The other thing that I like is to say that it’s going to be a fee or some other amount whichever is greater. I’ve had occasion where my fee, literally, was $2,500 for my client. When we went in to enforce the LOL provision by way of a summary judgment motion, the court was very impressed with the fact that we didn’t limit the liability to the $2,500 fee but that we gave $25,000, which was the greater of the fee. And the court said to the plaintiff’s attorney, essentially, “Sir, you’re telling me that you want me to revise this contract when it’s said right here, just as this one does at the end, that you could have negotiated for a higher amount? You’re trying to make this design firm be your insurance company without paying them for it.” They agreed to a $25,000 limitation of liability, which is 10 times greater than their fee. The court was very impressed and granted us partial summary judgment on that basis.
There’s a problem in the consensus docs 240 again and I want to draw your attention to this. There is a prohibition upon certain LOL clauses in design professional contracts. And section 3.5 of that contract states that the architect engineer is prohibited from entering into an agreement with a design professional that includes any limitation of liability, at least without the prior written approval of the owner. You shouldn’t be having to go to a project owner to say, “May I negotiate this into my sub-contract arrangement with a design professional?”

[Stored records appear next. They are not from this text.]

(** C6 fails without its preconditions: a key with two spaces and a single
    register name make line 34 index [registers_names] past its end. *)
Lemma organize_any_input_counterexample :
  organize_qiskit_result [("1 0 1", 5)] ["a"] = Raise IndexError.
Proof. vm_compute. reflexivity. Qed.

(** Nor does the function return a table when a name is repeated, or when
    a name is [$freq]. *)
Lemma organize_repeated_names :
  organize_qiskit_result [("0 1", 5)] ["a"; "a"] = Raise ValueError
  /\ organize_qiskit_result [("1", 5)] ["$freq"] = Raise TypeError.
Proof. split; vm_compute; reflexivity. Qed.

(** Three outcomes of two registers, two of them with the same count. *)
Lemma organize_table_witness :
  exists df,
    organize_qiskit_result [("00 1", 3); ("11 0", 9); ("01 1", 3)] ["x"; "y"] = Ok df
    /\ df_columns df = ["x"; "y"; "$freq"]
    /\ Permutation (df_rows df)
         (map expected_row [("00 1", 3); ("11 0", 9); ("01 1", 3)])
    /\ length (df_rows df) = 3%nat
    /\ StronglySorted (fun r1 r2 => row_freq r2 <= row_freq r1) (df_rows df)
    /\ df_index df = [0; 1; 2].
Proof.
  destruct (organize_table [("00 1", 3); ("11 0", 9); ("01 1", 3)] ["x"; "y"])
    as (df & H1 & H2 & H3 & H4 & H5 & H6 & _).
  - repeat constructor; simpl; intuition discriminate.
  - repeat constructor; simpl; intuition discriminate.
  - simpl. intuition discriminate.
  - repeat constructor.
  - exists df. repeat split; assumption.
Defined.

What you do between engineers and architects and those sub-contract relations should be your business. I see no excuse for this clause requiring to go and get owner’s approval. The consensus docs 240 also provides that the owner shall be considered the intended beneficiary of the performance of the design professional’s services. That could support a direct claim by the owner against the design professional. I would strike that out, where it’s saying that they’re going to be a direct beneficiary of the performance of the services. It gives them rights to go against the sub-consultant, possibly, that they otherwise would not have.
Waiver of Consequential Damages
The limitation of liability clause has sort of a sub part. That would be waiver of consequential damages. This should not be merged with the LOL clause. It should be kept separate and apart. It is a total stand alone clause. SO you can have an LOL without waiving consequential damages, or you could have a waiver of consequential damages without having a limitation of liability clause. The waiver of consequential damages clause is used in AIA contracts, like the A-201 for construction, as well as the B-101 and others for design professionals. The EJCDC has a clause at 6.10.8 that provides for mutual waiver and it reads as follows:
“To the fullest extent permitted by law, the owner and engineer waive against each other and the other’s employees, officers, directors, members, agents, insurers, partners, and design professionals, any known claims for, or entitlement to special, incidental, indirect, or inconsequential damages arising out of, or resulting from, or in any way related to the project.”
Those clauses are a good way to mutually waive these consequential damages. Those types of waivers are upheld and I reported on a recent court decision out of Maryland, out of the federal court there applying the waiver of consequential damages clause of a contract in a design professional contract between the design firm and a contractor and the court said that because the contractor had agreed to that waiver it was not entitled to recover any of the economic type damages caused by the design firm’s errors, if you will. I won’t go into that more today, but again, if you were to go to my website and just put in the topic, consequential damages or waiver of consequential damages, that court decision will pop up and my whole analysis of that decision.
Another thing we can do with a waiver of consequential damages clause is try to add a few terms into that clause to make it clear what consequential damages include because the term itself is not a well defined, clearly defined term universally. If you were to ask someone what it means to be consequential damages, you’re probably going to get, if you ask two attorneys, you’re going to get almost half a dozen different answers. I’ve gone and tried to research it in different states to find out how I can argue that what the consequential damages are. I wish there were a nice, neat definition, but it’s not always so.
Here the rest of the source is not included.